In May, a national coalition that includes the Journey For Justice Alliance (J4J), the Advancement Project, the American Federation of Teachers (AFT), and the National Education Association (NEA), filed a civil rights complaint [see full text of complaint below] alleging that the Recovery School District’s school closure policy “provides circumstantial evidence of intentional discrimination” against African-American students. The complaint seeks to stop the RSD from closing its remaining direct-run schools, to establish a moratorium on charter school renewals and conversions, and to reestablish traditional neighborhood schools across New Orleans.
Defenders of the Recovery School District point to the involvement of AFT and NEA, as well as the fact that the complaint was filed to coincide with the 60th anniversary of the landmark Supreme Court decision in Brown v. Board of Education, as evidence that the filing is a publicity stunt aimed at discrediting the progress of New Orleans’ public schools. Louisiana State Superintendent John White was even more explicit in an interview with the Times-Picayune, saying, “The report, from a factual perspective, is a joke.” He continued:
“It is a nationally coordinated campaign to achieve political objectives, dominated by and driven by national teacher unions and other political interests (that) are doing this for everything to do with politics and nothing to do with children.”
Confused Logic and Misplaced Blame
As noted by White, a close reading of the recent complaint reveals an unconvincing, and at times, contradictory argument in making the case that the Recovery School District (RSD) discriminates against African-American students. To start, the complaint asserts that the closure of the RSD’s five remaining direct-run schools is discriminatory by virtue of the fact that the students in those schools are almost all African-American.

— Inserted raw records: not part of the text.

(** [data] has been appended at the pointer of the file [fp0] of the state
    [s0]; [fp] is its object now. *)
Record appended (s0 : ff D) (fp0 : FIL) (f0 : FATFS) cl0 (data : list Z) (fp : FIL) (s : ff D) : Prop := {
  ap_state : exists f cl, objs s !! f_fs fp0 = Some f /\ fs_id f = fs_id f0 /\ drv f = drv f0 /\
    vol_ok (Build_vol f (dev s)) /\ wfile (Build_vol f (dev s)) fp cl /\ at_ptr f fp cl /\
    written (Build_vol f0 (dev s0)) cl0 (f_fsize fp0) (fptr fp0) data (Build_vol f (dev s)) cl;
  ap_ptr : fptr fp = fptr fp0 + zlen data;
  ap_size : f_fsize fp = Z.max (f_fsize fp0) (fptr fp0 + zlen data);
  ap_obj : f_fs fp = f_fs fp0 /\ f_id fp = f_id fp0 /\ err fp = err fp0;
  ap_flag : has (flag fp) FA_WRITE = has (flag fp0) FA_WRITE
}.

(** The volume of the state has no free cluster. *)
Definition full_volume (s : ff D) (p : Z) : Prop :=
  exists f, objs s !! p = Some f /\ forall c, valid_clust f c -> fat_entry (Build_vol f (dev s)) c <> 0.

Lemma appended_start s0 fp0 f0 cl0 buff : writable s0 fp0 f0 cl0 buff -> appended s0 fp0 f0 cl0 [] fp0 s0.
Proof.
  intros [W1 W2 W3 W4 [A1 A2 A3 A4 A5 A6]]. pose proof (wl_ptr _ _ _ A2). pose proof (wl_size _ _ _ A2).
  constructor; change (zlen (@nil Z)) with 0; try done; [|lia|lia].
  exists f0, cl0. do 6 (split; [done|]). apply written_view; [done|by eapply wfile_clusters|lia|lia|done].
Qed.

(** One [f_write] behind what has been appended. *)
Lemma wp_append s0 fp0 f0 cl0 buff data fp s d :
  writable s0 fp0 f0 cl0 buff -> (forall d, online d (drv f0)) -> err fp0 = FR_OK -> has (flag fp0) FA_WRITE = true ->
  appended s0 fp0 f0 cl0 data fp s -> Forall is_byte d -> fptr fp0 + zlen data + zlen d < 2 ^ 32 ->
  wp (f_write fp d)
    (fun '(res, fp', bw) s' =>
       res = FR_OK /\ ((bw = zlen d /\ appended s0 fp0 f0 cl0 (data ++ d) fp' s') \/
                       (0 <= bw < zlen d /\ full_volume s' (f_fs fp0)))) s.
Proof.
  intros WB On Ee Hw [(f & cl & Ho & Hi & Hd & VK & FO & AP & WR) P1 P2 (P3 & P4 & P5) P6] Hb Hfit.
  pose proof WB as [W1 W2 W3 W4 [A1 A2 A3 A4 A5 A6]]. pose proof (zlen_nonneg d) as Hn. pose proof (zlen_nonneg data) as Hn2.
  assert (writable s fp f cl d) as WB1.
  { constructor; rewrite ?P3, ?P4; try done; [congruence|lia|]. constructor; try done; lia. }
  eapply wp_mono; [apply (wp_f_write s fp f cl d); try done; [by rewrite Hd|by rewrite P5|by rewrite P6]|].
  intros [[res fp'] bw] s' (f' & Ho' & Hi' & Hd' & (-> & Hbw & VK' & Q1 & Q2 & Q3 & Q4 & Q5 & Q6 & _ & _ & Hfull & cl' & FO' & AP' & WR')).
  rewrite P3 in *. split; [done|]. destruct (Z.eq_dec bw (zlen d)) as [->|Hne]; [left|right].
  - split; [done|]. rewrite take_ge in WR' by (unfold zlen; lia). constructor; rewrite ?zlen_app.
    + exists f', cl'. split; [done|]. split; [congruence|]. split; [congruence|]. do 3 (split; [done|]).
      apply (written_trans _ _ _ _ _ (Build_vol f (dev s)) cl (f_fsize fp)); [apply A1|pose proof (wl_ptr _ _ _ A2); lia|lia|done|].
      by rewrite <- P1.
    + lia.
    + rewrite Q2, P2, P1. lia.
    + split; [congruence|]. split; congruence.
    + rewrite Q3, has_lor_written by done. done.
  - split; [lia|]. exists f'. split; [done|]. apply Hfull. lia.
Qed.

(** *** The functions that put characters

    A file open for writing with room for [text] in its 32-bit size. *)
Section Put.
Context (s0 : ff D) (fp0 : FIL) (f0 : FATFS) (cl0 text : list Z).
Hypothesis WB : writable s0 fp0 f0 cl0 text.
Hypothesis On : forall d, online d (drv f0).
Hypothesis Ee : err fp0 = FR_OK.
Hypothesis Hw : has (flag fp0) FA_WRITE = true.

(** The buffer after the characters [str]: part is in the file, the rest in
    the buffer; or a write came up short and the error sticks. *)
Definition putting (str : list Z) (pb : putbuff) (s : ff D) : Prop :=
  (idx pb = -1 /\ full_volume s (f_fs fp0)) \/
  (0 <= idx pb < 61 /\ nchr pb = zlen str /\ (Z.to_nat (idx pb) <= length (pb_buf pb))%nat /\
   exists flushed, str = flushed ++ take (Z.to_nat (idx pb)) (pb_buf pb) /\ appended s0 fp0 f0 cl0 flushed (pb_fp pb) s).

Lemma wp_putc_bfd str pb c s :
  putting str pb s -> Forall is_byte (str ++ [c]) -> fptr fp0 + zlen (str ++ [c]) < 2 ^ 32 ->
  wp (putc_bfd pb c) (putting (str ++ [c])) s.
Proof.
  intros PT Hb Hfit. unfold putc_bfd. destruct PT as [[E FV]|(Hi & En & Hl & fl & Es & AP)].
  { rewrite (proj2 (Z.ltb_lt (idx pb) 0)) by lia. apply wp_ret. by left. }
  rewrite (proj2 (Z.ltb_ge (idx pb) 0)) by lia. set (old := take (Z.to_nat (idx pb)) (pb_buf pb)) in *.
  apply Forall_app in Hb as [Hb1 Hb2]. assert (is_byte c) as Hc by (by inversion Hb2). rewrite u8_small by done.
  assert (zlen (old ++ [c]) = idx pb + 1) as Elen.
  { unfold old, zlen in *. rewrite length_app, length_take. cbn [length]. lia. }
  assert (fl ++ (old ++ [c]) = str ++ [c]) as Eapp by (by rewrite Es, <- app_assoc).
  destruct (Z.geb_spec (idx pb + 1) (64 - 3)) as [Hge|Hlt].
  - wp_step. eapply wp_mono.
    { apply (wp_append s0 fp0 f0 cl0 text fl (pb_fp pb) s); try done.
      - apply Forall_app. split; [|done]. rewrite Es in Hb1. by apply Forall_app in Hb1 as [_ ?].
      - rewrite <- Eapp, zlen_app in Hfit. lia. }
    intros [[res fp'] bw] s' [_ [[-> AP']|[Hbw FV]]]; apply wp_ret.
    + rewrite Elen, Z.eqb_refl. right. cbn. split; [lia|]. split; [rewrite zlen_app; unfold zlen in *; cbn; lia|]. split; [lia|].
      exists (str ++ [c]). split; [by rewrite app_nil_r|by rewrite <- Eapp].
    + rewrite (proj2 (Z.eqb_neq bw _)) by lia. by left.
  - apply wp_ret. right. cbn [idx nchr pb_buf pb_fp]. split; [lia|]. split; [rewrite zlen_app; unfold zlen in *; cbn; lia|].
    unfold zlen in Elen. split; [lia|]. exists fl. split; [|done]. rewrite take_ge by lia. done.
Qed.

Lemma wp_puts_bfd rest : forall str pb s,
  putting str pb s -> Forall is_byte (str ++ rest) -> fptr fp0 + zlen (str ++ rest) < 2 ^ 32 ->
  wp (puts_bfd pb rest) (putting (str ++ rest)) s.
Proof.
  induction rest as [|c rest IH]; intros str pb s PT Hb Hfit; cbn [puts_bfd].
  - apply wp_ret. by rewrite app_nil_r.
  - assert (str ++ c :: rest = (str ++ [c]) ++ rest) as E by (by rewrite <- app_assoc). rewrite E in *.
    wp_step. pose proof Hb as Hb'. apply Forall_app in Hb' as [Hb1 _]. eapply wp_mono.
    { apply wp_putc_bfd; [exact PT|done|]. rewrite zlen_app in Hfit. pose proof (zlen_nonneg rest). lia. }
    intros pb' s' PT'. by apply IH.
Qed.

(** All characters are in the file, or the volume is full. *)
Definition put_done (str : list Z) (r : FIL * Z) (s : ff D) : Prop :=
  (snd r = zlen str /\ appended s0 fp0 f0 cl0 str (fst r) s) \/ (snd r = -1 /\ full_volume s (f_fs fp0)).
Lemma handle_wfile v v' p T k mode e fp cl :
  vol_ok v -> same_view v v' -> handle (fs v) p T k mode e fp -> entry_file v e cl -> wfile v' fp cl /\ at_ptr (fs v') fp cl.
Proof.
  intros VK V [H1 H2 H3 H4 H5 H6 H7 H8 H9] [Hc Hs]. pose proof (file_size_range e) as Hr.
  split.
  - apply (wfile_view v); [done|done|]. constructor; rewrite ?H5, ?H6, ?H7; [done|lia|]. unfold file_size in *. lia.
  - split; rewrite H5; [lia|]. by rewrite Z.mod_0_l.
Qed.

Lemma handle_file_ok v p T k mode e fp cl :
  vol_ok v -> handle (fs v) p T k mode e fp -> entry_file v e cl -> file_ok v fp cl.
Proof.
  intros VK Hd He. destruct (handle_wfile _ _ _ _ _ _ _ _ _ VK (reflexivity v) Hd He) as [WF AT].
  pose proof Hd as [H1 H2 H3 H4 H5 H6 H7 H8 H9]. pose proof (file_size_range e) as Hr. apply wfile_file_ok; [done..|]. rewrite H5, H6. lia.
Qed.

Lemma handle_opened v (s : ff D) p f T k mode e fp cl :
  vol_ok v -> mounted s p f -> same_view v (Build_vol f (dev s)) ->
  handle (fs v) p T k mode e fp -> entry_file v e cl -> opened s fp f cl.
Proof.
  intros VK [M1 M2 M3 M4 M5] V Hd He. pose proof Hd as [H1 H2 H3 H4 H5 H6 H7 H8 H9].
  constructor; rewrite ?H1, ?H2; try done; [destruct V as [G _]; unfold geo in G; cbn in G; congruence|].
  apply (file_ok_view v); [apply VK|apply VK|done|by eapply handle_file_ok].
Qed.

(** What opening reports for a place, without creating files. *)
Definition place_result v (st mode : Z) (pl : place) : FRESULT :=
  if for_writing mode && has st STA_PROTECT then FR_WRITE_PROTECTED
  else match pl with
       | NoPath => FR_NO_PATH
       | Slot _ _ None => FR_NO_FILE
       | Slot _ T (Some k) => open_result (entry v T (Z.of_nat k)) mode
       end.

(** The entry of a place, when there is one. *)
Definition place_entry v (pl : place) : list Z :=
  match pl with Slot _ T (Some k) => entry v T (Z.of_nat k) | _ => [] end.

Lemma open_result_bits e mode : open_result e (mode_bits mode) = open_result e mode.
Proof. unfold open_result. by rewrite mode_has. Qed.

(** [f_open] of a path reports what the directories say, and an open file
    object describes the entry. *)
Lemma wp_f_open_existing s p f b gs r Ts pl mode st fp (Q : FRESULT * FIL -> ff D -> Prop) :
  let v := Build_vol f (dev s) in
  mounted s p f -> status (dev s) (drv f) st -> has st STA_NOINIT = false -> path_ok gs r = true ->
  walk v 0 (seg_name <$> gs) Ts pl -> has mode FA_CREATE = false ->
  (forall fp' s' f', mounted s' p f' -> same_view v (Build_vol f' (dev s')) -> same_alloc f f' ->
     (if is_ok (place_result v st mode pl)
      then exists sc T k, pl = Slot sc T (Some k) /\ handle f p T k (mode_bits mode) (entry v T (Z.of_nat k)) fp'
      else f_fs fp' = 0) ->
     Q (place_result v st mode pl, fp') s') ->
  wp (f_open fp (Some (drive_text b ++ path_text gs r)) mode) Q s.
Proof.
  intros v MT St Hi Hp Wk Hm HQ. unfold place_result in HQ. apply (wp_f_open s p f b gs r mode st); try done; intros E s1 M1 V1; rewrite E in HQ.
  { by apply (HQ _ s1 f). }
  eapply wp_mono.
  { apply (wp_open_existing _ p gs r Ts pl); try done; [apply M1|apply M1| |by rewrite mode_has].
    apply (walk_view v); [apply MT|apply MT|done|done]. }
  intros [res fp'] v2 (W2 & V2 & A2 & HP). cbn [fst snd] in HP.
  assert (mounted (Build_ff (<[p := fs v2]> (objs s1)) (FatFs0 s1) (Fsid s1) (disk v2)) p (fs v2)) as M2 by (eapply mounted_after; [done|done|apply V2]).
  assert (same_view v (Build_vol (fs v2) (disk v2))) as V02 by (destruct v2; by etransitivity).
  destruct pl as [|sc T [k|]]; [|cbv zeta in HP|].
  - injection HP as -> ->. by apply (HQ _ _ (fs v2)).
  - destruct HP as [-> HP]. pose proof (walk_slot _ _ _ _ _ Wk) as [TO Ef].
    assert (0 <= Z.of_nat k < tbl_size (fs v) T) as Hk.
    { destruct (find_entry_lookup _ _ _ (eq_sym Ef)) as (e & He & _). rewrite entries_lookup in He. destruct (decide _); [lia|done]. }
    rewrite (entry_view v (Build_vol f (dev s1)) sc T) in HP |- * by done. rewrite open_result_bits in HP |- *.
    apply (HQ _ _ (fs v2)); try done. destruct (is_ok _); [|by subst fp'].
    exists sc, T, k. split; [done|]. exact HP.
  - injection HP as -> ->. by apply (HQ _ _ (fs v2)).
Qed.

(** A file object that is not open is refused. *)
Lemma wp_f_read_closed (s : ff D) fp btr : f_fs fp = 0 -> wp (f_read fp btr) (fun r s' => r = (FR_INVALID_OBJECT, fp, []) /\ s' = s) s.
Proof. intros E. unfold f_read, file_guard, validate. rewrite E. done. Qed.

Lemma wp_open_read s p f b gs r Ts pl mode st fp cl btr :
  let v := Build_vol f (dev s) in
  mounted s p f -> vol_ok v -> (forall d, status d (drv f) st) -> has st STA_NOINIT = false ->
  path_ok gs r = true -> walk v 0 (seg_name <$> gs) Ts pl ->
  has mode FA_CREATE = false -> has mode FA_READ = true -> 0 <= btr ->
  let res := place_result v st mode pl in
  (res = FR_OK -> entry_file v (place_entry v pl) cl) ->
  wp (let! (r1, fp1) := f_open fp (Some (drive_text b ++ path_text gs r)) mode in
      let! (r2, fp2, out) := f_read fp1 btr in ret (r1, r2, fp2, out))
    (fun '(r1, r2, fp2, out) s' =>
       r1 = res /\
       (if is_ok res
        then r2 = FR_OK /\ out = file_data v cl 0 (Z.min btr (file_size (place_entry v pl)))
        else r2 = FR_INVALID_OBJECT /\ out = []) /\
       exists f', objs s' !! p = Some f' /\ same_view v (Build_vol f' (dev s'))) s.
Proof.
  intros v MT VK St Hi Hp Wk Hm Hr Hb res He. wp_step. apply (wp_f_open_existing s p f b gs r Ts pl mode st); try done.
  intros fp1 s1 f1 M1 V1 A1 HP. fold v res in HP |- *. wp_step. destruct (is_ok res) eqn:Eo.
  - destruct HP as (sc & T & k & -> & Hd). pose proof Hd as [H1 H2 H3 H4 H5 H6 H7 H8 H9]. assert (res = FR_OK) as Er by (by destruct res).
    pose proof (handle_opened v s1 p f1 T k _ _ fp1 cl VK M1 V1 Hd (He Er)) as O.
    assert (drv f1 = drv f) as Ed by (destruct V1 as [G _]; unfold geo in G; cbn in G; congruence).
    apply (wp_f_read s1 fp1 f1 cl); try done; [apply (status_online _ _ st); [by rewrite Ed|done]|by rewrite H3, mode_has|].
    intros fp2 s2 f2 O2 V2 SF2 _ A2. apply wp_ret. split; [done|]. rewrite H5, H6, Z.sub_0_r. cbn [place_entry].
    pose proof (handle_file_ok v p T k _ _ fp1 cl VK Hd (He Er)) as FO. pose proof (fo_size _ _ _ FO) as [Hz _]. rewrite H6 in Hz.
    split; [split; [done|by apply (file_data_view v _ fp1); try done; lia]|].
    exists f2. split; [|by etransitivity]. rewrite <- H1. destruct SF2 as (_ & _ & _ & _ & <- & _). apply O2.
  - eapply wp_mono; [by apply wp_f_read_closed|]. intros r' s' [-> ->]. apply wp_ret. split; [done|]. split; [done|]. exists f1. split; [apply M1|done].
Qed.

(** Reading a file by its path: [f_open] walks the directories that the path
    names, to any depth, and opens the file that the last entry describes;
    [f_read] then returns the first bytes of its clusters, up to the size in
    the entry.  A missing directory, a missing file, a directory in place of a
    file, a read-only file opened for writing and a write-protected drive are
    reported as such and leave an object that [f_read] refuses; the volume is
    not changed. *)
Theorem f_open_read s p f b gs r Ts pl mode st fp cl btr :
  let v := Build_vol f (dev s) in
  mounted s p f -> vol_ok v -> (forall d, status d (drv f) st) -> has st STA_NOINIT = false ->
  path_ok gs r = true -> walk v 0 (seg_name <$> gs) Ts pl ->
  has mode FA_CREATE = false -> has mode FA_READ = true -> 0 <= btr ->
  let res := place_result v st mode pl in
  (res = FR_OK -> entry_file v (place_entry v pl) cl) ->
  wp (let! (r1, fp1) := f_open fp (Some (drive_text b ++ path_text gs r)) mode in
      let! (r2, fp2, out) := f_read fp1 btr in ret (r1, r2, fp2, out))
    (fun '(r1, r2, fp2, out) s' =>
       r1 = res /\
       (if is_ok res
        then r2 = FR_OK /\ out = file_data v cl 0 (Z.min btr (file_size (place_entry v pl)))
        else r2 = FR_INVALID_OBJECT /\ out = []) /\
       exists f', objs s' !! p = Some f' /\ same_view v (Build_vol f' (dev s'))) s.
Proof. apply wp_open_read. Qed.
End Theory.

(** ** A volume with a directory

    FAT12 with the directory SUB in cluster 4 and in it the file F.TXT of 600
    bytes in the clusters 2 and 3. *)
Definition dir_entry (name : list Z) (attr cl size : Z) : list Z :=
  name ++ [attr] ++ replicate 14 0 ++ [cl mod 256; cl / 256] ++ [size mod 256; size / 256; 0; 0].
Definition tree_fat : list Z := [0xF8; 0xFF; 0xFF; 0x03; 0xF0; 0xFF; 0xFF; 0x0F; 0x00].
Definition tree_disk : ramdisk :=
  {| blocks := list_to_map [(1, tree_fat); (2, tree_fat); (3, dir_entry (string_bytes "SUB        "%string) AM_DIR 4 0); (4, seqZ 1 250 ++ seqZ 0 250);
                            (5, seqZ 100 100); (6, dir_entry (string_bytes "F       TXT"%string) AM_ARC 2 600)]; nblocks := 12 |}.
Definition tree_vol : vol ramdisk := {| fs := demo_fs; disk := tree_disk |}.
Definition tree_ff : ff ramdisk := {| objs := {[ 1 := demo_fs ]}; FatFs0 := 1; Fsid := 1; dev := tree_disk |}.

Lemma tree_wf : wf tree_vol.
Proof. constructor; cbn -[replicate]; try done; try lia. by apply Forall_replicate. Qed.

Lemma tree_vol_ok : vol_ok tree_vol.
Proof.
  constructor; [exact tree_wf|exact demo_vol_geo| |done|done|].
  - intros c Hc. assert (2 <= c < 10) as Hc' by exact Hc.
    assert ((c <? 2) || negb (fat_entry tree_vol c =? 1) = true) as E.
    { apply (forall_range 10 (fun c => (c <? 2) || negb (fat_entry tree_vol c =? 1))); [by vm_compute|lia]. }
    rewrite (proj2 (Z.ltb_ge c 2)) in E by lia. cbn [orb] in E. apply negb_true_iff in E. by apply Z.eqb_neq in E.
  - intros s Hs. assert (4 <= s < 12) as Hs' by exact Hs. change (0 <= s < 12). lia.
Qed.

Lemma tree_mounted : mounted tree_ff 1 demo_fs.
Proof. constructor; try done; [exact tree_wf|exact demo_vol_geo]. Qed.

Lemma tree_root : table_ok tree_vol 0 Static.
Proof.
  constructor; cbn; [done|lia|]. intros i Hi. assert (i / 16 = 0) as -> by (apply Z.div_small; lia). unfold mirror, in_fat. cbn. lia.
Qed.

Lemma tree_chain : chain tree_vol 2 [2; 3] /\ chain tree_vol 4 [4].
Proof.
  split.
  - constructor; [done|by vm_compute|]. replace (fat_entry tree_vol 2) with 3 by (by vm_compute).
    constructor; [done|by vm_compute|]. constructor. by vm_compute.
  - constructor; [done|by vm_compute|]. constructor. by vm_compute.
Qed.

Lemma tree_sub : table_ok tree_vol 4 (Chained [4]).
Proof.
  constructor; [split; [done|]; split; [done|]; split; [done|]; apply tree_chain|by cbn|].
  intros i Hi. change (0 <= i < 16) in Hi. assert (tbl_sector (fs tree_vol) (Chained [4]) i = 6) as ->.
  { cbn [tbl_sector tbl_clust]. change (per_clust (fs tree_vol)) with 16. by rewrite (Z.div_small i 16) by lia. }
  unfold mirror, in_fat. cbn. lia.
Qed.

Definition sub_seg : segment := Segment [47] (string_bytes "Sub"%string) [] false.
Definition f_seg : segment := Segment [92; 47] (string_bytes "f"%string) (string_bytes "txt"%string) true.

Lemma tree_walk : walk tree_vol 0 (seg_name <$> [sub_seg; f_seg]) [Static] (Slot 4 (Chained [4]) (Some 0%nat)).
Proof.
  apply (walk_down _ _ _ _ _ _ 0 (entry tree_vol Static 0)); [exact tree_root|by vm_compute|by vm_compute|by vm_compute|].
  replace (ld_clust (fs tree_vol) (entry tree_vol Static 0) 0) with 4 by (by vm_compute).
  replace (Some 0%nat) with (find_entry (seg_name f_seg) (entries tree_vol (Chained [4]))) by (by vm_compute).
  apply walk_last. exact tree_sub.
Qed.

Definition tree_place : place := Slot 4 (Chained [4]) (Some 0%nat).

Apparently the complaint’s authors were unaware that a federal judge rejected that very same argument in a case in Washington, D.C. last year, in which a local activist group sought an injunction against District of Columbia Public Schools to block the closure of 15 under-enrolled and underperforming schools. Plaintiffs claimed the closures amounted to a civil rights violation because the schools slated for closure served overwhelmingly African-American and Hispanic student populations.
In his opinion dismissing the suit, U.S. District Judge James Boasberg lambasted the plantiffs’ position, pointing out the irony that an effort move students out of failing schools would be construed as discriminatory:
“In this case, there is no evidence whatsoever of any intent to discriminate on the part of Defendants, who are actually transferring children out of weaker, more segregated, and under-enrolled schools. The remedy Plaintiffs seek – i.e., to remain in such schools – seems curious, given that these are the conditions most people typically endeavor to escape.”
The Journey For Justice Alliance’s complaint also maintains that the admissions policies of a handful of the the city’s highest-achieving schools are designed to exclude African-American students, but it lays the blame for the problem at the feet of the wrong party.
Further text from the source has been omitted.